If you told Michigan residents that for just $1 a month they could enjoy vehicle access to more than 100 state parks and recreation areas, 140 state forest campgrounds, hundreds of miles of state trails, historic sites, family-friendly events, hundreds of boating access sites and other outdoor spaces, most likely would jump at the chance. Starting March 1, they can.
The Michigan Department of Natural Resources today announced that the regular Recreation Passport vehicle entry fee for residents will increase from $11 to $12 – the first Recreation Passport price increase since January 2013. All other resident Passport fees stay the same, including those for motorcycles, mopeds and commercial vehicles.
The change is due to a statutory provision to adjust the Recreation Passport fee based upon the Consumer Price Index as determined by the federal Bureau of Labor Statistics. That statutory requirement was put into law when the Recreation Passport funding model was created in 2010 to ensure the funding source keeps pace with inflation.
DNR Parks and Recreation Chief Ron Olson said it isn’t widely known that Michigan state parks are largely self-supporting. The steady growth in Recreation Passport revenue has been a key part in helping the department tackle some high-priority areas.

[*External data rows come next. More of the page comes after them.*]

(* ===== verification/Bytes.v ===== *)
(** * Byte strings: big-endian integers and the database key order

    Models [src/core/utils/bytes.rs] (the conversions between [u64] and its eight
    big-endian bytes) and the byte-wise lexicographic order in which the database
    iterates over keys.  The lemmas relate the two: on encodings of equal length
    the key order is the numeric order. *)

From S2P Require Import Prelude.

Local Open Scope Z_scope.

(** ** Bytes *)

Definition byte_val (b : byte) : Z := Z.of_N (Byte.to_N b).
Definition byte_of (z : Z) : byte := default x00 (Byte.of_N (Z.to_N (z mod 256))).

Lemma byte_val_range b : 0 ≤ byte_val b < 256.
Proof. unfold byte_val. pose proof (Byte.to_N_bounded b). lia. Qed.

Lemma byte_val_of z : byte_val (byte_of z) = z mod 256.
Proof.
  unfold byte_val, byte_of.
  destruct (Byte.of_N (Z.to_N (z mod 256))) as [b|] eqn:E; simpl.
  - apply Byte.to_of_N in E. rewrite E. pose proof (Z.mod_pos_bound z 256). lia.
  - apply Byte.of_N_None_iff in E. pose proof (Z.mod_pos_bound z 256). lia.
Qed.

Lemma byte_val_inj b c : byte_val b = byte_val c → b = c.
Proof.
  unfold byte_val. intros H%N2Z.inj.
  assert (Some b = Some c) as [= <-]; [|done].
  by rewrite <-(Byte.of_to_N b), <-(Byte.of_to_N c), H.
Qed.

Lemma byte_of_val b : byte_of (byte_val b) = b.
Proof.
  apply byte_val_inj. rewrite byte_val_of.
  apply Z.mod_small, byte_val_range.
Qed.

#[export] Instance byte_eq_dec : EqDecision byte := Byte.byte_eq_dec.

(** The bytes of a string ([str::as_bytes]). *)
Definition bytes_of_string (s : string) : list byte := String.list_byte_of_string s.
Lemma bytes_of_string_inj s t : bytes_of_string s = bytes_of_string t → s = t.
Proof.
  unfold bytes_of_string. intros E.
  rewrite <- (String.string_of_list_byte_of_string s), E. apply String.string_of_list_byte_of_string.
Qed.
#[export] Program Instance byte_countable : Countable byte :=
  inj_countable' byte_val byte_of _.
Next Obligation. apply byte_of_val. Qed.

(** ** Big-endian encodings *)

(** The [n] low-order bytes of [z], most significant first: [to_be_bytes] of an
    [n]-byte integer type (two's complement for a negative [z]). *)
Fixpoint be_bytes (n : nat) (z : Z) : list byte :=
  match n with
  | O => []
  | S n => byte_of (Z.shiftr z (8 * Z.of_nat n)) :: be_bytes n z
  end.

Definition be_value (l : list byte) : Z :=
  foldl (λ acc b, acc * 256 + byte_val b) 0 l.

Definition u64_be (z : Z) : list byte := be_bytes 8 z.

Lemma length_be_bytes n z : length (be_bytes n z) = n.
Proof. induction n; simpl; congruence. Qed.

Lemma be_value_acc l acc :
  foldl (λ acc b, acc * 256 + byte_val b) acc l = acc * 256 ^ Z.of_nat (length l) + be_value l.
Proof.
  unfold be_value. revert acc. induction l as [|b l IH]; intros acc; simpl foldl; simpl length.
  - cbn. lia.
  - rewrite IH, (IH (0 * 256 + byte_val b)), Nat2Z.inj_succ, Z.pow_succ_r by lia. lia.
Qed.

Lemma be_value_cons b l :
  be_value (b :: l) = byte_val b * 256 ^ Z.of_nat (length l) + be_value l.
Proof. unfold be_value at 1. simpl foldl. by rewrite be_value_acc. Qed.

Lemma be_value_app l k :
  be_value (l ++ k) = be_value l * 256 ^ Z.of_nat (length k) + be_value k.
Proof. unfold be_value at 1. rewrite foldl_app. by rewrite be_value_acc. Qed.

Lemma be_value_range l : 0 ≤ be_value l < 256 ^ Z.of_nat (length l).
Proof.
  induction l as [|b l IH]; [cbn; lia|].
  rewrite be_value_cons. simpl length. rewrite Nat2Z.inj_succ, Z.pow_succ_r by lia.
  pose proof (byte_val_range b). nia.
Qed.

Lemma be_value_bytes n z : be_value (be_bytes n z) = z mod 256 ^ Z.of_nat n.
Proof.
  induction n as [|n IH]; simpl be_bytes.
  - cbn. by rewrite Z.mod_1_r.
  - rewrite be_value_cons, length_be_bytes, IH, byte_val_of, Z.shiftr_div_pow2 by lia.
    rewrite Nat2Z.inj_succ, Z.pow_succ_r by lia.
    replace (2 ^ (8 * Z.of_nat n)) with (256 ^ Z.of_nat n) by (by rewrite Z.pow_mul_r by lia).
    rewrite (Z.mul_comm 256). rewrite Z.rem_mul_r by lia. lia.
Qed.

Lemma be_bytes_value l : be_bytes (length l) (be_value l) = l.
Proof.
  enough (∀ k, be_bytes (length l) (k * 256 ^ Z.of_nat (length l) + be_value l) = l) as H.
  { specialize (H 0). by rewrite Z.mul_0_l, Z.add_0_l in H. }
  induction l as [|b l IH]; intros k; [done|]. simpl length. simpl be_bytes.
  rewrite be_value_cons. f_equal.
  - rewrite Z.shiftr_div_pow2, Nat2Z.inj_succ, Z.pow_succ_r by lia.
    replace (2 ^ (8 * Z.of_nat (length l))) with (256 ^ Z.of_nat (length l))
      by (by rewrite Z.pow_mul_r by lia).
    pose proof (be_value_range l).
    replace (k * (256 * 256 ^ Z.of_nat (length l)) +
             (byte_val b * 256 ^ Z.of_nat (length l) + be_value l))
      with (be_value l + (k * 256 + byte_val b) * 256 ^ Z.of_nat (length l)) by lia.
    rewrite Z.div_add, Z.div_small by lia.
    apply byte_val_inj. rewrite byte_val_of.
    rewrite Z.add_0_l, Z.add_comm, Z_mod_plus_full. apply Z.mod_small, byte_val_range.
  - rewrite Nat2Z.inj_succ, Z.pow_succ_r by lia.
    replace (k * (256 * 256 ^ Z.of_nat (length l)) +
             (byte_val b * 256 ^ Z.of_nat (length l) + be_value l))
      with ((k * 256 + byte_val b) * 256 ^ Z.of_nat (length l) + be_value l) by lia.
    apply IH.
Qed.

(** ** [src/core/utils/bytes.rs] *)

(** The conversion of a slice to [[u8; 8]] fails unless it has eight bytes. *)
Definition u8x8_from_bytes (bytes : list byte) : option (list byte) :=
  if bool_decide (length bytes = 8%nat) then Some bytes else None.
Definition u64_from_u8x8 (bytes : list byte) : Z := be_value bytes.
Definition u64_from_bytes (bytes : list byte) : option Z :=
  u64_from_u8x8 <$> u8x8_from_bytes bytes.
Definition u64_from_bytes_or_zero (bytes : list byte) : Z := default 0 (u64_from_bytes bytes).
Definition u64_from_u8 (bytes : list byte) : outcome unit Z := expect (u64_from_bytes bytes).
Definition increment (old : option (list byte)) : list byte :=
  u64_be (as_u64 (from_option u64_from_bytes_or_zero 0 old + 1)).

Lemma length_u64_be z : length (u64_be z) = 8%nat.
Proof. apply length_be_bytes. Qed.

Lemma u64_from_be z : is_u64 z → u64_from_bytes (u64_be z) = Some z.
Proof.
  intros Hz. unfold u64_from_bytes, u8x8_from_bytes.
  rewrite length_u64_be. simpl. unfold u64_from_u8x8, u64_be. rewrite be_value_bytes.
  f_equal. apply Z.mod_small. int_solve.
Qed.

Lemma u64_be_inj x y : is_u64 x → is_u64 y → u64_be x = u64_be y → x = y.
Proof.
  intros Hx Hy H. apply (f_equal u64_from_bytes) in H.
  rewrite !u64_from_be in H by done. congruence.
Qed.

Lemma u64_be_i64 z : is_i64 z → be_value (u64_be z) = as_u64 z.
Proof. intros. unfold u64_be. by rewrite be_value_bytes. Qed.

Lemma u64_from_bytes_Some l z : u64_from_bytes l = Some z → l = u64_be z ∧ is_u64 z.
Proof.
  unfold u64_from_bytes, u8x8_from_bytes. case_bool_decide as Hl; [|done].
  simpl. intros [= <-]. unfold u64_from_u8x8, u64_be. rewrite <-Hl, be_bytes_value.
  split; [done|]. pose proof (be_value_range l) as Hr. rewrite Hl in Hr. int_solve.
Qed.

(** ** Byte-wise lexicographic order (slices and database keys) *)

Fixpoint bytes_cmp (l k : list byte) : comparison :=
  match l, k with
  | [], [] => Eq
  | [], _ :: _ => Lt
  | _ :: _, [] => Gt
  | b :: l, c :: k =>
      match byte_val b ?= byte_val c with Eq => bytes_cmp l k | o => o end
  end.

Definition bytes_lt (l k : list byte) : Prop := bytes_cmp l k = Lt.
Definition bytes_le (l k : list byte) : Prop := bytes_cmp l k ≠ Gt.

#[export] Instance bytes_lt_dec : RelDecision bytes_lt.
Proof. unfold bytes_lt. intros ??. apply _. Defined.
#[export] Instance bytes_le_dec : RelDecision bytes_le.
Proof. unfold bytes_le. intros ??. apply _. Defined.

Lemma bytes_cmp_refl l : bytes_cmp l l = Eq.
Proof. induction l; simpl; [done|]. by rewrite Z.compare_refl. Qed.

Lemma bytes_cmp_eq l k : bytes_cmp l k = Eq ↔ l = k.
Proof.
  split; [|intros ->; apply bytes_cmp_refl].
  revert k. induction l as [|b l IH]; intros [|c k]; simpl; try done.
  destruct (byte_val b ?= byte_val c) eqn:E; try done.
  apply Z.compare_eq in E. apply byte_val_inj in E as ->. intros ?. f_equal. by apply IH.
Qed.

Lemma bytes_cmp_antisym l k : bytes_cmp k l = CompOpp (bytes_cmp l k).
Proof.
  revert k. induction l as [|b l IH]; intros [|c k]; simpl; try done.
  rewrite (Z.compare_antisym (byte_val b) (byte_val c)).
  by destruct (byte_val b ?= byte_val c); simpl.
Qed.

Lemma bytes_cmp_trans l k m : bytes_cmp l k = Lt → bytes_cmp k m = Lt → bytes_cmp l m = Lt.
Proof.
  revert k m. induction l as [|b l IH]; intros [|c k] [|d m]; simpl; try done.
  destruct (Z.compare_spec (byte_val b) (byte_val c)) as [E|E|E],
    (Z.compare_spec (byte_val c) (byte_val d)) as [F|F|F]; try done; intros.
  - rewrite E, F, Z.compare_refl. eauto.
  - rewrite E. apply Z.compare_lt_iff in F. by rewrite F.
  - rewrite <-F. apply Z.compare_lt_iff in E. by rewrite E.
  - assert (byte_val b < byte_val d) as G%Z.compare_lt_iff by lia. by rewrite G.
Qed.

#[export] Instance bytes_lt_trans : Transitive bytes_lt.
Proof. intros ???. apply bytes_cmp_trans. Qed.
#[export] Instance bytes_lt_irrefl : Irreflexive bytes_lt.
Proof. intros l. unfold complement, bytes_lt. by rewrite bytes_cmp_refl. Qed.
#[export] Instance bytes_lt_trichotomy : Trichotomy bytes_lt.
Proof.
  intros l k. destruct (bytes_cmp l k) eqn:E.
  - right; left. by apply bytes_cmp_eq.
  - by left.
  - right; right. unfold bytes_lt. by rewrite bytes_cmp_antisym, E.
Qed.

Lemma bytes_le_lteq l k : bytes_le l k ↔ bytes_lt l k ∨ l = k.
Proof.
  unfold bytes_le, bytes_lt. rewrite <-bytes_cmp_eq. destruct (bytes_cmp l k); naive_solver.
Qed.

#[export] Instance bytes_le_trans : Transitive bytes_le.
Proof.
  intros l k m. rewrite !bytes_le_lteq. intros [?| ->] [?| ->]; auto. left. by trans k.
Qed.

Lemma bytes_cmp_app_same p l k : bytes_cmp (p ++ l) (p ++ k) = bytes_cmp l k.
Proof. induction p; simpl; [done|]. by rewrite Z.compare_refl. Qed.

(** A difference in an equal-length prefix decides the comparison. *)
Lemma bytes_cmp_app_prefix p q l k :
  length p = length q → bytes_cmp p q ≠ Eq → bytes_cmp (p ++ l) (q ++ k) = bytes_cmp p q.
Proof.
  revert q. induction p as [|b p IH]; intros [|c q] Hlen Hne; simpl in *; try done.
  destruct (byte_val b ?= byte_val c); naive_solver.
Qed.

(** On byte strings of one length, the key order is the order of the values. *)
Lemma bytes_cmp_value l k :
  length l = length k → bytes_cmp l k = (be_value l ?= be_value k).
Proof.
  revert k. induction l as [|b l IH]; intros [|c k] Hlen; simpl in *; try done.
  injection Hlen as Hlen. rewrite !be_value_cons, <-Hlen.
  pose proof (be_value_range l) as Hl. pose proof (be_value_range k) as Hk.
  rewrite <-Hlen in Hk.
  destruct (Z.compare_spec (byte_val b) (byte_val c)) as [E|E|E].
  - by rewrite E, IH, Z.add_compare_mono_l by done.
  - symmetry. apply Z.compare_lt_iff. nia.
  - symmetry. apply Z.compare_gt_iff. nia.
Qed.

Lemma bytes_cmp_u64 x y :
  is_u64 x → is_u64 y → bytes_cmp (u64_be x) (u64_be y) = (x ?= y).
Proof.
  intros Hx Hy. rewrite bytes_cmp_value by (by rewrite !length_u64_be).
  unfold u64_be. rewrite !be_value_bytes. f_equal; apply Z.mod_small; int_solve.
Qed.
Lemma cmp_counts n n' k k' :
  is_u64 n → is_u64 n' → n ≠ n' → bytes_cmp (u64_be n ++ k) (u64_be n' ++ k') = (n ?= n').
Proof.
  intros ?? Hne. rewrite bytes_cmp_app_prefix; rewrite ?length_u64_be, ?bytes_cmp_u64 by done; try done.
  by rewrite Z.compare_eq_iff.
Qed.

“Although we were not anticipating a $1 increase this year, the additional revenue will help fill in funding gaps,” Olson said. “We are continually working on challenges including rising wages, the ever-increasing cost of goods and services and $278 million worth of significant infrastructure repairs and projects.”

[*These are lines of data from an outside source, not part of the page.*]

(* ===== verification/DbWindow.v ===== *)
(** * Counted rows under a name

    Several tables have keys of a name (or several) and a count, big endian, and are read
    from some count on, forwards or backwards, for as long as the rows have the name.  The
    rows of a name are a window of the table in which the byte order is the order of the
    counts; here such reads are turned into a filter and a sort. *)

From S2P Require Import Prelude Bytes DbMap DbSer DbScan.

Local Open Scope Z_scope.

Section window.
Context {DB : Type} `{Store DB} {W : Type} `{EqDecision W} (win : W → bytes) (valid : W → Prop).
Context {X : Type} (val : bytes → option X) (read : KeyVal → option (W * Z * X)).
Implicit Types (m : DB) (w : W) (n : Z) (x : X).

Definition row_key w n : bytes := win w ++ u64_be n.

(** All keys are a name and a count. *)
Definition window_keys m : Prop :=
  ∀ k v, map_get m k = Some v → ∃ w n, valid w ∧ is_u64 n ∧ k = row_key w n.

(** No name continues another, and a row reads as what it was written from. *)
Hypothesis win_inj : ∀ w w' k k', valid w → valid w' → win w ++ k = win w' ++ k' → w = w' ∧ k = k'.
Hypothesis read_row : ∀ w n v, valid w → is_u64 n → read (row_key w n, v) = (λ x, (w, n, x)) <$> val v.

Lemma row_key_inj w n w' n' :
  valid w → valid w' → is_u64 n → is_u64 n' → row_key w n = row_key w' n' → w = w' ∧ n = n'.
Proof. intros Hw Hw' Hn Hn' E. apply win_inj in E as [-> E]; [|done..]. split; [done|]. by apply u64_be_inj. Qed.

Lemma row_key_le w n n' : is_u64 n → is_u64 n' → bytes_le (row_key w n) (row_key w n') ↔ n ≤ n'.
Proof.
  intros ??. unfold bytes_le, row_key. rewrite bytes_cmp_app_same, bytes_cmp_u64 by done. rewrite Z.compare_ngt_iff. lia.
Qed.
Lemma row_key_lt w n n' : is_u64 n → is_u64 n' → bytes_lt (row_key w n) (row_key w n') ↔ n < n'.
Proof.
  intros ??. unfold bytes_lt, row_key. rewrite bytes_cmp_app_same, bytes_cmp_u64 by done. by rewrite Z.compare_lt_iff.
Qed.

(** Between two rows of a window there is only the window. *)
Lemma between_rows w n n' k :
  bytes_le (row_key w n) k → bytes_le k (row_key w n') → starts_with k (win w).
Proof.
  intros Hle [Hlt| ->]%bytes_le_lteq; [|apply take_app_length].
  eapply between_prefix; [|exact Hlt]. apply bytes_le_lteq.
  assert (bytes_le (win w) (row_key w n)) as Hp by (apply starts_with_above, take_app_length).
  apply bytes_le_lteq in Hle as [Hle|E1], Hp as [Hp|E2]; rewrite <- ?E1, ?E2; auto. left. by trans (row_key w n).
Qed.
Lemma row_in_window w w' n : valid w → valid w' → starts_with (row_key w' n) (win w) → w' = w.
Proof. intros Hw Hw' Hs%starts_with_split. unfold row_key at 1 in Hs. by apply win_inj in Hs as [? _]. Qed.

(** Rows of the table, read, in the order of their keys. *)
Definition row_rel (R : relation bytes) : relation (W * Z * X) := λ a b, R (row_key a.1.1 a.1.2) (row_key b.1.1 b.1.2).
Lemma rows_read m (R : relation bytes) (l : list KeyVal) :
  window_keys m → (∀ k v, (k, v) ∈ l → map_get m k = Some v) → StronglySorted (λ a b, R a.1 b.1) l →
  StronglySorted (row_rel R) (omap read l)
  ∧ ∀ w n x, (w, n, x) ∈ omap read l ↔ valid w ∧ is_u64 n ∧ ∃ v, (row_key w n, v) ∈ l ∧ val v = Some x.
Proof.
  intros Hm Hl Hs. assert (∀ w n x, (w, n, x) ∈ omap read l → valid w ∧ is_u64 n ∧ ∃ v, (row_key w n, v) ∈ l ∧ val v = Some x) as Hin.
  { intros w n x ([k v] & Hkv & Hr)%list_elem_of_omap. destruct (Hm k v (Hl _ _ Hkv)) as (w' & n' & Hw & Hn & ->).
    rewrite read_row in Hr by done. destruct (val v) as [x'|] eqn:Hv; [|done]. injection Hr as -> -> ->. eauto. }
  split.
  - induction Hs as [|[k v] l Hs IH Hk]; [constructor|]. rewrite omap_cons.
    assert (StronglySorted (row_rel R) (omap read l)) as Hs'.
    { apply IH; [intros; apply Hl; by right|]. intros w n x ([k' v'] & Hkv & Hr)%list_elem_of_omap.
      destruct (Hm k' v') as (w' & n' & ? & ? & ->); [apply Hl; by right|].
      rewrite read_row in Hr by done. destruct (val v') eqn:?; [|done]. injection Hr as -> -> ->. eauto. }
    destruct (Hm k v) as (w & n & Hw & Hn & ->); [apply Hl; by left|]. rewrite read_row by done.
    destruct (val v) as [x|]; [|done]. constructor; [done|]. apply Forall_forall. rewrite Forall_forall in Hk.
    intros [[w' n'] x'] ([k' v'] & Hkv & Hr)%list_elem_of_omap. specialize (Hk _ Hkv).
    destruct (Hm k' v') as (w2 & n2 & ? & ? & ->); [apply Hl; by right|].
    rewrite read_row in Hr by done. destruct (val v'); [|done]. by injection Hr as -> -> ->.
  - intros w n x. split; [apply Hin|]. intros (Hw & Hn & v & Hkv & Hv). apply list_elem_of_omap.
    exists (row_key w n, v). split; [done|]. by rewrite read_row, Hv.
Qed.

(** Reading forwards from a count, up to an optional bound. *)
Lemma window_forward m w first (P : W * Z * X → Prop) `{∀ r, Decision (P r)} (to : option Z) :
  window_keys m → valid w → is_u64 first →
  (∀ r, P r ↔ r.1.1 = w ∧ from_option (λ to, r.1.2 ≤ to) True to) →
  let L := take_while P (omap read (raw_stream_from m (row_key w first))) in
  StronglySorted (λ a b, a.1.2 < b.1.2) L
  ∧ ∀ w' n x, (w', n, x) ∈ L ↔ w' = w ∧ is_u64 n ∧ first ≤ n ∧ from_option (λ to, n ≤ to) True to
      ∧ ∃ v, map_get m (row_key w n) = Some v ∧ val v = Some x.
Proof.
  intros Hm Hw Hf HP.
  assert (∀ k v, (k, v) ∈ raw_stream_from m (row_key w first) ↔ bytes_le (row_key w first) k ∧ map_get m k = Some v) as Hraw.
  { intros k v. unfold raw_stream_from. by rewrite store_seek_spec, list_elem_of_filter, store_scan_spec. }
  destruct (rows_read m bytes_lt (raw_stream_from m (row_key w first))) as [Hs Hin]; [done|by intros k v [_ ?]%Hraw| |].
  { unfold raw_stream_from. rewrite store_seek_spec. apply StronglySorted_filter, store_scan_sorted. }
  setoid_rewrite Hraw in Hin.
  rewrite (take_while_filter (row_rel bytes_lt)); [|done|].
  - cbv zeta. assert (∀ w' n x, (w', n, x) ∈ filter P (omap read (raw_stream_from m (row_key w first)))
      ↔ w' = w ∧ is_u64 n ∧ first ≤ n ∧ from_option (λ to, n ≤ to) True to
      ∧ ∃ v, map_get m (row_key w n) = Some v ∧ val v = Some x) as HL.
    { intros w' n x. rewrite list_elem_of_filter, HP, Hin. cbn [fst snd]. split.
      - intros ([-> ?] & _ & Hn & v & [Hle Hg] & Hv). rewrite row_key_le in Hle by done. eauto 10.
      - intros (-> & Hn & Hle & ? & v & Hg & Hv). split; [done|]. split; [done|]. split; [done|]. exists v.
        by rewrite row_key_le. }
    split; [|done]. assert (StronglySorted (row_rel bytes_lt) (filter P (omap read (raw_stream_from m (row_key w first))))) as Hs'
      by by apply StronglySorted_filter.
    rewrite <- (list_fmap_id (filter P _)). revert Hs'. apply sorted_fmap.
    intros [[w1 n1] x1] [[w2 n2] x2] (-> & ? & _)%HL (-> & ? & _)%HL. unfold row_rel. cbn. by rewrite row_key_lt.
  - intros [[w1 n1] x1] [[w2 n2] x2] (Hw1 & Hn1 & v1 & [Hle1 _] & _)%Hin (Hw2 & Hn2 & _)%Hin. unfold row_rel. cbn [fst snd].
    rewrite !HP. cbn [fst snd]. intros Hlt [-> Hto]. assert (w1 = w) as ->.
    { apply (row_in_window w w1 n1); [done..|]. apply (between_rows w first n2); [done|]. apply bytes_le_lteq. by left. }
    split; [done|]. rewrite row_key_lt in Hlt by done. destruct to; cbn in *; lia.
Qed.

(** Reading backwards from a count. *)
Lemma window_backward m w last (P : W * Z * X → Prop) `{∀ r, Decision (P r)} :
  window_keys m → valid w → is_u64 last → (∀ r, P r ↔ r.1.1 = w) →
  let L := take_while P (omap read (rev_raw_stream_from m (row_key w last))) in
  ∀ w' n x, (w', n, x) ∈ L ↔ w' = w ∧ is_u64 n ∧ n ≤ last ∧ ∃ v, map_get m (row_key w n) = Some v ∧ val v = Some x.
Proof.
  intros Hm Hw Hl HP.
  assert (∀ k v, (k, v) ∈ rev_raw_stream_from m (row_key w last) ↔ bytes_le k (row_key w last) ∧ map_get m k = Some v) as Hraw.
  { intros k v. unfold rev_raw_stream_from.
    by rewrite store_seek_for_prev_spec, elem_of_reverse, list_elem_of_filter, store_scan_spec. }
  destruct (rows_read m (flip bytes_lt) (rev_raw_stream_from m (row_key w last))) as [Hs Hin]; [done|by intros k v [_ ?]%Hraw| |].
  { unfold rev_raw_stream_from. rewrite store_seek_for_prev_spec. apply (StronglySorted_reverse key_lt).
    apply StronglySorted_filter, store_scan_sorted. }
  setoid_rewrite Hraw in Hin.
  rewrite (take_while_filter (row_rel (flip bytes_lt))); [|done|].
  - cbv zeta. intros w' n x. rewrite list_elem_of_filter, HP, Hin. cbn [fst snd]. split.
    + intros (-> & _ & Hn & v & [Hle Hg] & Hv). rewrite row_key_le in Hle by done. eauto 10.
    + intros (-> & Hn & Hle & v & Hg & Hv). split; [done|]. split; [done|]. split; [done|]. exists v.
      by rewrite row_key_le.
  - intros [[w1 n1] x1] [[w2 n2] x2] (Hw1 & Hn1 & v1 & [Hle1 _] & _)%Hin (Hw2 & Hn2 & _)%Hin. unfold row_rel, flip. cbn [fst snd].
    rewrite !HP. cbn [fst snd]. intros Hlt ->. apply (row_in_window w w1 n1); [done..|].
    apply (between_rows w n2 last); [|done]. apply bytes_le_lteq. by left.
Qed.
End window.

Approximately 93.5 percent of state parks funding is generated by user fees and royalty revenues:
- Camping and lodging reservation fees provide 47 percent.
- Recreation Passport sales offer 26 percent.
- Gas and mineral royalty revenues provide 15 percent.
- Concessions, shelter reservations and other revenue sources bring in another 5.5 percent.
The remaining funding – approximately 6.5 percent – is provided from miscellaneous sources (including general tax dollars).
Recreation Passport back story
In 2004, state parks were removed from the state’s general fund because it was believed that camping fees could sustain the then 99-park system. As a result, revenue generated by motor vehicle stickers and camping fees became even more critical.
The Citizens Advisory Committee for Michigan State Parks, created in 2005, was charged with finding a long-term funding solution that would 1) address the nearly $300 million backlog of infrastructure needs, and 2) ensure that Michiganders could affordably continue using the parks. The committee ultimately recommended the creation of the model linking motor vehicle registrations to the Recreation Passport.
“Those early conversations and research done by the citizens committee and many DNR employees laid the foundation for today’s Recreation Passport,” Olson said. “These were important steps in the right direction.”
The next few years made it clear that the existing funding model could not keep the state parks and recreation system afloat. Work on the new Recreation Passport funding model began in earnest, supported by bipartisan cooperation in the state House and the Senate, and the Recreation Passport bill was signed into law in April 2010 and took effect six months later.
Recreation Passport rationale, structure
The Recreation Passport model is based both on reducing the customer’s cost and tying the purchase of a park pass to the Secretary of State’s vehicle registration process. The change relied on the notion that more people would buy the new Recreation Passport than would purchase the existing motor vehicle permit because:
- The Recreation Passport purchase option would be put in front of every vehicle owner (rather than just those who visited state parks and bought the motor vehicle permit there).
- The Recreation Passport (then $10) cost significantly less than the motor vehicle permit ($24).
During the Recreation Passport’s first year, an additional $7 million was generated.
All revenue generated by Recreation Passport sales goes into a restricted fund that supports state park infrastructure and operations, a local grant program for community recreation agencies, state forest campgrounds and nonmotorized pathways and trails, cultural and historic resource restoration, and marketing and promotion.
Nonresident Recreation Passport fee
The Consumer Price Index change also signaled a one-dollar increase – from $33 to $34 – for nonresident Recreation Passport purchases, effective Jan. 1, 2020. All other passport fees will stay the same.
The start dates for the increase to both residents and nonresidents are staggered due to the time it takes to integrate changes tied to vehicle registration.